(** [find(const K&)] *)
Definition find (this : ptr) (k : K) : M Iterator :=
  idx ← read (hash_func k);
  b ← read (λ t, index (buckets t) idx);
  t ← get;
  match list_find (λ e, key e = k) b with
  | Some (i, _) => mret (mkIterator (Some this) idx i)
  | None => mret (end_ this t)
  end.

(** [contains] *)
Definition contains (k : K) (t : HashMap) : outcome bool :=
  e ← find_entry k t;
  mret (if e is Some _ then true else false).

(** *** Bucket interface *)

(** [begin(size_t)] *)
Definition begin_bucket (this : ptr) (n : nat) : M Iterator :=
  t ← get;
  if bucket_count t <=? n
  then throw (out_of_range
                "HashMap::begin(bucket): bucket index out of range")
  else
    b ← read (λ t, index (buckets t) n);
    match b with
    | [] => mret (end_ this t)
    | _ => mret (mkIterator (Some this) n 0)
    end.

(** [end(size_t)] *)
Definition end_bucket (this : ptr) (n : nat) : M Iterator :=
  t ← get;
  if bucket_count t <=? n
  then throw (out_of_range "HashMap::end(bucket): bucket index out of range")
  else
    b ← read (λ t, index (buckets t) n);
    mret (mkIterator (Some this) n (length b)).

(** [bucket_size] *)
Definition bucket_size (n : nat) (t : HashMap) : outcome nat :=
  if bucket_count t <=? n
  then Throw (out_of_range "HashMap::bucket_size: bucket index out of range")
  else b ← index (buckets t) n; mret (length b).

(** [size] *)
Definition size (t : HashMap) : nat := entry_count t.

(** *** Copies *)

(** The loop shared by the copy constructor and the copy assignment:
    every entry of [other] is created anew in the bucket of the same
    index. *)
Definition copy_entries (other : HashMap) : M unit :=
  for_each (seq 0 (bucket_count other)) (λ i,
    b ← read (λ _, index (buckets other) i);
    for_each b (λ e, push_back i (mkEntry (key e) (value e)))).

(** [HashMap(const HashMap&)]: [max_load_factor] is not in the
    initialiser list and takes its default member initialiser. *)
Definition HashMap_copy (other : HashMap) : outcome HashMap :=
  match copy_entries other
          (mkHashMap (replicate (bucket_count other) [])
             (bucket_count other) (entry_count other)
             default_max_load_factor) with
  | Ok (_, t) => Ok t
  | Throw (e, _) => Throw e
  | Undefined u => Undefined u
  end.

(** [operator=(const HashMap&)]; [this] and [that] are the addresses of
    the target and of [other]. *)
Definition copy_assign (this that : ptr) (other : HashMap) : M unit :=
  if bool_decide (this = that) then mret tt
  else
    _ ← clear;
    t ← get;
    _ ← put (mkHashMap (replicate (bucket_count other) [])
               (bucket_count other) (entry_count other)
               (max_load_factor t));
    copy_entries other.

========

#### How to complete this task:
The material above must be written out again in full, exactly.

#### Output for this exercise:
(** [find(const K&)] *)
Definition find (this : ptr) (k : K) : M Iterator :=
  idx ← read (hash_func k);
  b ← read (λ t, index (buckets t) idx);
  t ← get;
  match list_find (λ e, key e = k) b with
  | Some (i, _) => mret (mkIterator (Some this) idx i)
  | None => mret (end_ this t)
  end.

(** [contains] *)
Definition contains (k : K) (t : HashMap) : outcome bool :=
  e ← find_entry k t;
  mret (if e is Some _ then true else false).

(** *** Bucket interface *)

(** [begin(size_t)] *)
Definition begin_bucket (this : ptr) (n : nat) : M Iterator :=
  t ← get;
  if bucket_count t <=? n
  then throw (out_of_range
                "HashMap::begin(bucket): bucket index out of range")
  else
    b ← read (λ t, index (buckets t) n);
    match b with
    | [] => mret (end_ this t)
    | _ => mret (mkIterator (Some this) n 0)
    end.

(** [end(size_t)] *)
Definition end_bucket (this : ptr) (n : nat) : M Iterator :=
  t ← get;
  if bucket_count t <=? n
  then throw (out_of_range "HashMap::end(bucket): bucket index out of range")
  else
    b ← read (λ t, index (buckets t) n);
    mret (mkIterator (Some this) n (length b)).

(** [bucket_size] *)
Definition bucket_size (n : nat) (t : HashMap) : outcome nat :=
  if bucket_count t <=? n
  then Throw (out_of_range "HashMap::bucket_size: bucket index out of range")
  else b ← index (buckets t) n; mret (length b).

(** [size] *)
Definition size (t : HashMap) : nat := entry_count t.

(** *** Copies *)

(** The loop shared by the copy constructor and the copy assignment:
    every entry of [other] is created anew in the bucket of the same
    index. *)
Definition copy_entries (other : HashMap) : M unit :=
  for_each (seq 0 (bucket_count other)) (λ i,
    b ← read (λ _, index (buckets other) i);
    for_each b (λ e, push_back i (mkEntry (key e) (value e)))).

(** [HashMap(const HashMap&)]: [max_load_factor] is not in the
    initialiser list and takes its default member initialiser. *)
Definition HashMap_copy (other : HashMap) : outcome HashMap :=
  match copy_entries other
          (mkHashMap (replicate (bucket_count other) [])
             (bucket_count other) (entry_count other)
             default_max_load_factor) with
  | Ok (_, t) => Ok t
  | Throw (e, _) => Throw e
  | Undefined u => Undefined u
  end.

(** [operator=(const HashMap&)]; [this] and [that] are the addresses of
    the target and of [other]. *)
Definition copy_assign (this that : ptr) (other : HashMap) : M unit :=
  if bool_decide (this = that) then mret tt
  else
    _ ← clear;
    t ← get;
    _ ← put (mkHashMap (replicate (bucket_count other) [])
               (bucket_count other) (entry_count other)
               (max_load_factor t));
    copy_entries other.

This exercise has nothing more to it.